▶ _DATA SHOWN_:
■ ■ ■

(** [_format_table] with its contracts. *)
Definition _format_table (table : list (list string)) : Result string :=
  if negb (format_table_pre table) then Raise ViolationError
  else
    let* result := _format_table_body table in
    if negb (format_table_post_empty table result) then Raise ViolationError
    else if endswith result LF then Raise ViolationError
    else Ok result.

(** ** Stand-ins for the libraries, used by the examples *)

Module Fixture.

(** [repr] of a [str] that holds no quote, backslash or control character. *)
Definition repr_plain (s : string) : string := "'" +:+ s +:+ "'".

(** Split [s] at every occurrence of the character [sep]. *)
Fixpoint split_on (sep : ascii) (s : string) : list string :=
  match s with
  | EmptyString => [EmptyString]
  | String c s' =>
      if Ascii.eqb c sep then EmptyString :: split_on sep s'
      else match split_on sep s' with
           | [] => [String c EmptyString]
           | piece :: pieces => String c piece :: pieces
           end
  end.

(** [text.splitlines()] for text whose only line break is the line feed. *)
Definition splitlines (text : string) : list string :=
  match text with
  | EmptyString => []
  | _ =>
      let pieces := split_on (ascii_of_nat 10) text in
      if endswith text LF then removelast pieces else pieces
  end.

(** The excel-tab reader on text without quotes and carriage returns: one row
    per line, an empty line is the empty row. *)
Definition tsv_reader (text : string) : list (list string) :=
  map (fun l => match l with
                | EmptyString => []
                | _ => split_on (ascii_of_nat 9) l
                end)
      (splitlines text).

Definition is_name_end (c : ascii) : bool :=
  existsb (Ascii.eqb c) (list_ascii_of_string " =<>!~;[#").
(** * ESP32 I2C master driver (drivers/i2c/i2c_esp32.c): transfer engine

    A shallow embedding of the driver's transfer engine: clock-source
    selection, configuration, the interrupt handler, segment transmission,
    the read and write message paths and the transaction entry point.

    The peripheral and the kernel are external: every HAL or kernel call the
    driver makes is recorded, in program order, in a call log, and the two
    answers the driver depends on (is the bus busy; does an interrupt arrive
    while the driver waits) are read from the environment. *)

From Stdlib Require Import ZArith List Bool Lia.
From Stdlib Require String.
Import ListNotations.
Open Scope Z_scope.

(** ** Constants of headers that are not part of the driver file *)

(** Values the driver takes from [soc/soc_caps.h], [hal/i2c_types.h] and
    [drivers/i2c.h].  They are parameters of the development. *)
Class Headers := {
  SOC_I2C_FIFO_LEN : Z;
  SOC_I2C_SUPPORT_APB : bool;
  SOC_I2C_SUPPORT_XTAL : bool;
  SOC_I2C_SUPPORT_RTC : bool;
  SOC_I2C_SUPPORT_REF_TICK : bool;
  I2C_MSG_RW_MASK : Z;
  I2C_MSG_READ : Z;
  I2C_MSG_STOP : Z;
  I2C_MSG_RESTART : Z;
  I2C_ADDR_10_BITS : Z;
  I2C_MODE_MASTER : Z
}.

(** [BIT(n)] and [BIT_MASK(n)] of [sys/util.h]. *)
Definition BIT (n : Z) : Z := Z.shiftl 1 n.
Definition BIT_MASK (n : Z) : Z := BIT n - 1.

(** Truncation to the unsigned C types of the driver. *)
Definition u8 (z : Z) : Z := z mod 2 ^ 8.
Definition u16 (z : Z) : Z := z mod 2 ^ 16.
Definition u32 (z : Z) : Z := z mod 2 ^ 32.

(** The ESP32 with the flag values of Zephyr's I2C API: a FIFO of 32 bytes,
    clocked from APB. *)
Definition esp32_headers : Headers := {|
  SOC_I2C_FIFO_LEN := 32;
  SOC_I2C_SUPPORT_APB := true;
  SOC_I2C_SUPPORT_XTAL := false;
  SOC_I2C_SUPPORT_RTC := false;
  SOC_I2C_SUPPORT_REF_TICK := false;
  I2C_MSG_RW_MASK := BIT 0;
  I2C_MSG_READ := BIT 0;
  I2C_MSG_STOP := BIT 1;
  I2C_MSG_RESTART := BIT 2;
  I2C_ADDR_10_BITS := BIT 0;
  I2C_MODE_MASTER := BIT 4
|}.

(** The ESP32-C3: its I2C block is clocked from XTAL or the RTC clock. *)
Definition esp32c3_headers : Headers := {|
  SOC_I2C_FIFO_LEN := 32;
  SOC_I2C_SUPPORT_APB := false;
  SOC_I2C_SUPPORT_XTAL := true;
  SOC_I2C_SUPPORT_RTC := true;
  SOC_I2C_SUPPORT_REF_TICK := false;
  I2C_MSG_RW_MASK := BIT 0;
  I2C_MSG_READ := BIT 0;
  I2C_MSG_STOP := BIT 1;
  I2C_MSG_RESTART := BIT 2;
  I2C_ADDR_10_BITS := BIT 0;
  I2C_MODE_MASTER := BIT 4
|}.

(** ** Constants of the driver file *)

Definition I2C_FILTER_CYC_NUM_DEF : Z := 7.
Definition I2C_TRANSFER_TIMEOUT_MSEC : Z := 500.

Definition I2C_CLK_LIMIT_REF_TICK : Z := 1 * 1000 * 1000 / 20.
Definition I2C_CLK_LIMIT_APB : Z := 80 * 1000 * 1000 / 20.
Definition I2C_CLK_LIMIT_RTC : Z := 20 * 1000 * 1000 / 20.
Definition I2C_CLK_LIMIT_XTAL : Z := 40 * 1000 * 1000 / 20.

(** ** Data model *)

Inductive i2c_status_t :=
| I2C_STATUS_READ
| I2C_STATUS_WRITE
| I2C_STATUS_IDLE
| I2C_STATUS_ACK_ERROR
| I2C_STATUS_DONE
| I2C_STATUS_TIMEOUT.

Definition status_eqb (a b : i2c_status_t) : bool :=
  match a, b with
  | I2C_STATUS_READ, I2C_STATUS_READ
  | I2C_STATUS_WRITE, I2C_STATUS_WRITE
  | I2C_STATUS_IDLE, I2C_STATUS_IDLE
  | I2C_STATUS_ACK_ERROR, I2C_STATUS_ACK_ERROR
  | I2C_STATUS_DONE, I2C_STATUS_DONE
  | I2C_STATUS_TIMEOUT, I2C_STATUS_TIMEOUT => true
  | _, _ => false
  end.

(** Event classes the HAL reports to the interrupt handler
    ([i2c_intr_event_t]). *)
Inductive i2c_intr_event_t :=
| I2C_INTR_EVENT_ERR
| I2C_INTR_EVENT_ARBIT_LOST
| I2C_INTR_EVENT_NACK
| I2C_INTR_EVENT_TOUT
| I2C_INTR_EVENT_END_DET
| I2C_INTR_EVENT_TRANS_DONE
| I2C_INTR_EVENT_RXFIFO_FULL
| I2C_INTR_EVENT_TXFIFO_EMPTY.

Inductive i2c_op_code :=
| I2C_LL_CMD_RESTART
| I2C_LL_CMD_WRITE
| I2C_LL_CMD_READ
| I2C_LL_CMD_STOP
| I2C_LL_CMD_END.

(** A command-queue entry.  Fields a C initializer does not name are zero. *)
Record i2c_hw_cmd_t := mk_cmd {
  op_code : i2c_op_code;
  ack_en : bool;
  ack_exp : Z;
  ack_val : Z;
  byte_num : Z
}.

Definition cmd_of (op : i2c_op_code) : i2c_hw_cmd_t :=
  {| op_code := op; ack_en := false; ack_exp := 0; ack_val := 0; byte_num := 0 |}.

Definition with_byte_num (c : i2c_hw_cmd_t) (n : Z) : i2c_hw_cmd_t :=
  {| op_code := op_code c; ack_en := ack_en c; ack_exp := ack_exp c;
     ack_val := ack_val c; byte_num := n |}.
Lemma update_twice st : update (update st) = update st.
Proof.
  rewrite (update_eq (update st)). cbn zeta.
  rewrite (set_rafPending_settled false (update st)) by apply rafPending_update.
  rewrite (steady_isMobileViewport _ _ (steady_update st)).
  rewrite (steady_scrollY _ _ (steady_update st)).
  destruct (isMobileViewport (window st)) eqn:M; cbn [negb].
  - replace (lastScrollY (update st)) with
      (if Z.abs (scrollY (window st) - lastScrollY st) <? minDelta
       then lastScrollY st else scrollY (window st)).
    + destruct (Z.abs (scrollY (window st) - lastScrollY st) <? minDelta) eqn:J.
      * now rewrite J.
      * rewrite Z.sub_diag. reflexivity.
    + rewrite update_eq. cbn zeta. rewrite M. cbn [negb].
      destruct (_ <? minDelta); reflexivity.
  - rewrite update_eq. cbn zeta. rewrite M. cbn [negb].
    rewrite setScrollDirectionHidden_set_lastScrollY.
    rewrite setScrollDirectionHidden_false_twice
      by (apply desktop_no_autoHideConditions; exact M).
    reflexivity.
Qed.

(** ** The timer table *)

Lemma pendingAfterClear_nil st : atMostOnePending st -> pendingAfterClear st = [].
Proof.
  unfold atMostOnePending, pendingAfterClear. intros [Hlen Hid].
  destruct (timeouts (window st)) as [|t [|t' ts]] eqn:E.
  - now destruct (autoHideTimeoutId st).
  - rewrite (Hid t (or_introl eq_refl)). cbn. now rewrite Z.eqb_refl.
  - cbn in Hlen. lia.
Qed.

■ ■ ■

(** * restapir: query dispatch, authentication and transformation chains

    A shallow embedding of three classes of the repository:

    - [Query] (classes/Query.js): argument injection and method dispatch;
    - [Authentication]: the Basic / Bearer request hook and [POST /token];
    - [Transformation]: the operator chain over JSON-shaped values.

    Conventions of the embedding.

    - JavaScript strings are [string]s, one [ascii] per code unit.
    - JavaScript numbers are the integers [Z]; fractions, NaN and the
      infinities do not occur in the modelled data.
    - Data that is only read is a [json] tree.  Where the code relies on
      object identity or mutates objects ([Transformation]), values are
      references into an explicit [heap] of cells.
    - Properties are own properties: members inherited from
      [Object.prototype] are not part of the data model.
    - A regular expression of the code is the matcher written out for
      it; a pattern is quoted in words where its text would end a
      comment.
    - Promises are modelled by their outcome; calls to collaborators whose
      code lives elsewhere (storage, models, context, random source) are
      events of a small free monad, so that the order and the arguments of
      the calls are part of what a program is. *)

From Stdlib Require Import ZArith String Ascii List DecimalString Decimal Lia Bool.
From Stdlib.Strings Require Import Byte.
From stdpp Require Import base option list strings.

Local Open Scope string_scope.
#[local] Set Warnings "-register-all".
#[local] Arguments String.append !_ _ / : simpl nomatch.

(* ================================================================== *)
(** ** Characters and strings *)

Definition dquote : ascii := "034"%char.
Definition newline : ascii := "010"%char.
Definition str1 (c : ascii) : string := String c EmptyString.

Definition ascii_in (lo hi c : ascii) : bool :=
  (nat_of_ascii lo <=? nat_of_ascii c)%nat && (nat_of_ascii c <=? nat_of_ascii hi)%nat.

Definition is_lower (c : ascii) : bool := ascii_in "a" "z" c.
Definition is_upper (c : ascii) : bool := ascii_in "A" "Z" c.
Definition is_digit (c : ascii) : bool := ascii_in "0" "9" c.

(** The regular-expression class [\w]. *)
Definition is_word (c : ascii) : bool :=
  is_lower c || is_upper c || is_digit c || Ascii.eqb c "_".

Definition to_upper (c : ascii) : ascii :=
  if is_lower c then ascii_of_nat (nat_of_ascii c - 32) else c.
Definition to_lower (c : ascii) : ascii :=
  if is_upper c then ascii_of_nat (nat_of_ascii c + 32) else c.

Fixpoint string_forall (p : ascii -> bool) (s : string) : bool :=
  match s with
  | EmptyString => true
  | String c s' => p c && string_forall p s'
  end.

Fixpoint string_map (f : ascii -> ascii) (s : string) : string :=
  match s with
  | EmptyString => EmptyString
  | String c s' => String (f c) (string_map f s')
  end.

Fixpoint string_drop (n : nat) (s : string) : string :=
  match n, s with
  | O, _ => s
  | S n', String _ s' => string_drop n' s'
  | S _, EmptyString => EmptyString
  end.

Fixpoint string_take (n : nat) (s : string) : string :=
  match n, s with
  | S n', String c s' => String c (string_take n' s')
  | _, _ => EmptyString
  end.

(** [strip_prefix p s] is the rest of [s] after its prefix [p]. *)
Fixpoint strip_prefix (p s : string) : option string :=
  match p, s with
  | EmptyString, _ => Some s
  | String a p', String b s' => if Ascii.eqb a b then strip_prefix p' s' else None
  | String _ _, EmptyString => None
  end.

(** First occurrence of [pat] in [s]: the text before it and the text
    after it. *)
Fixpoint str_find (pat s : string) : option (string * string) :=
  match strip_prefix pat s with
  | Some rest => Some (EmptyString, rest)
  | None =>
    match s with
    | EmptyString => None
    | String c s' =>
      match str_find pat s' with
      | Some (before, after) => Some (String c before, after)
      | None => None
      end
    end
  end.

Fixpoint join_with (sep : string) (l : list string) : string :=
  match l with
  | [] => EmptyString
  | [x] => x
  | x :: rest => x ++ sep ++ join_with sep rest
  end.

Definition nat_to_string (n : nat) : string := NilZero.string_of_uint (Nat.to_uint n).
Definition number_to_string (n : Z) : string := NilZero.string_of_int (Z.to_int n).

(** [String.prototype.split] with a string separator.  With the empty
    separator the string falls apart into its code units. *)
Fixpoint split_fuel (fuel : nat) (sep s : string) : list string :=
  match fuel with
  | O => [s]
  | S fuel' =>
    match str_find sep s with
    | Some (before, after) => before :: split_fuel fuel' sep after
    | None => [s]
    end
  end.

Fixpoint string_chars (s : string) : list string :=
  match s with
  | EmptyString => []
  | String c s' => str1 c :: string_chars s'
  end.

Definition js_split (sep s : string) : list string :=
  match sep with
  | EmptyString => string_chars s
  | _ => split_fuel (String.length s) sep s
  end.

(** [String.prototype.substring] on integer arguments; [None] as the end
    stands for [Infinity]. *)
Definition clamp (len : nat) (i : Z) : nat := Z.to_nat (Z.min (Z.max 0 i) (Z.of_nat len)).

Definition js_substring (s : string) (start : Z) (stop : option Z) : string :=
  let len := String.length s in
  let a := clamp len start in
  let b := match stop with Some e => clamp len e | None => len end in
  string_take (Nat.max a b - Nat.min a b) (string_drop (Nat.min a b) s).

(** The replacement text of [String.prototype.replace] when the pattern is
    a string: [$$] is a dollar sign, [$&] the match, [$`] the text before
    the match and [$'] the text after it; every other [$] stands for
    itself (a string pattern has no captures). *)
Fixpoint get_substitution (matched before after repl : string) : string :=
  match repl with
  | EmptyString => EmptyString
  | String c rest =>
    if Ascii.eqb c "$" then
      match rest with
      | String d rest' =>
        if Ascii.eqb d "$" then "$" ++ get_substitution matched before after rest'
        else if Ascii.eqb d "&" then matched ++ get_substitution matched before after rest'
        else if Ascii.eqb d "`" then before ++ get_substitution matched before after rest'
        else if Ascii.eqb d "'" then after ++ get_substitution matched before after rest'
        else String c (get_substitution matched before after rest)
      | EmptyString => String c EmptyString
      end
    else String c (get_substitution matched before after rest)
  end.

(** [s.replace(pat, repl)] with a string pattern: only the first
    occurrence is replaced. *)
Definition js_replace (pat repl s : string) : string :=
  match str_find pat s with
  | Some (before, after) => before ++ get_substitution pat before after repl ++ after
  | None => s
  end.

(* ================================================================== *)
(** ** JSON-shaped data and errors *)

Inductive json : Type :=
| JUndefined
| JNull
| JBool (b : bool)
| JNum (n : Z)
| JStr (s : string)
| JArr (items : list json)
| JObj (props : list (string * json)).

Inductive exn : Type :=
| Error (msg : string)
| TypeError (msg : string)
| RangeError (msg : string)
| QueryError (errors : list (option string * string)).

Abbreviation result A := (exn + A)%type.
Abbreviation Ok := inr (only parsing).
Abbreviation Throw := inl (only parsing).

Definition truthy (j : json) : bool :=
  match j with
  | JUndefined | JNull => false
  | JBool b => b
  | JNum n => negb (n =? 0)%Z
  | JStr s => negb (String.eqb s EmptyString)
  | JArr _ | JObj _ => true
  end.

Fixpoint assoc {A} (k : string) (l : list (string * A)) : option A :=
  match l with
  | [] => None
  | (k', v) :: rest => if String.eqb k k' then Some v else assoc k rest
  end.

■ ■ ■

Start with the line above that contains "(** [_format_table] with its contracts. *)" and end with the line that contains "Definition repr_plain (s". Write out those lines exactly, and only those.

▶ _EXERCISE RESULT_:
(** [_format_table] with its contracts. *)
Definition _format_table (table : list (list string)) : Result string :=
  if negb (format_table_pre table) then Raise ViolationError
  else
    let* result := _format_table_body table in
    if negb (format_table_post_empty table result) then Raise ViolationError
    else if endswith result LF then Raise ViolationError
    else Ok result.

(** ** Stand-ins for the libraries, used by the examples *)

Module Fixture.

(** [repr] of a [str] that holds no quote, backslash or control character. *)
Definition repr_plain (s : string) : string := "'" +:+ s +:+ "'".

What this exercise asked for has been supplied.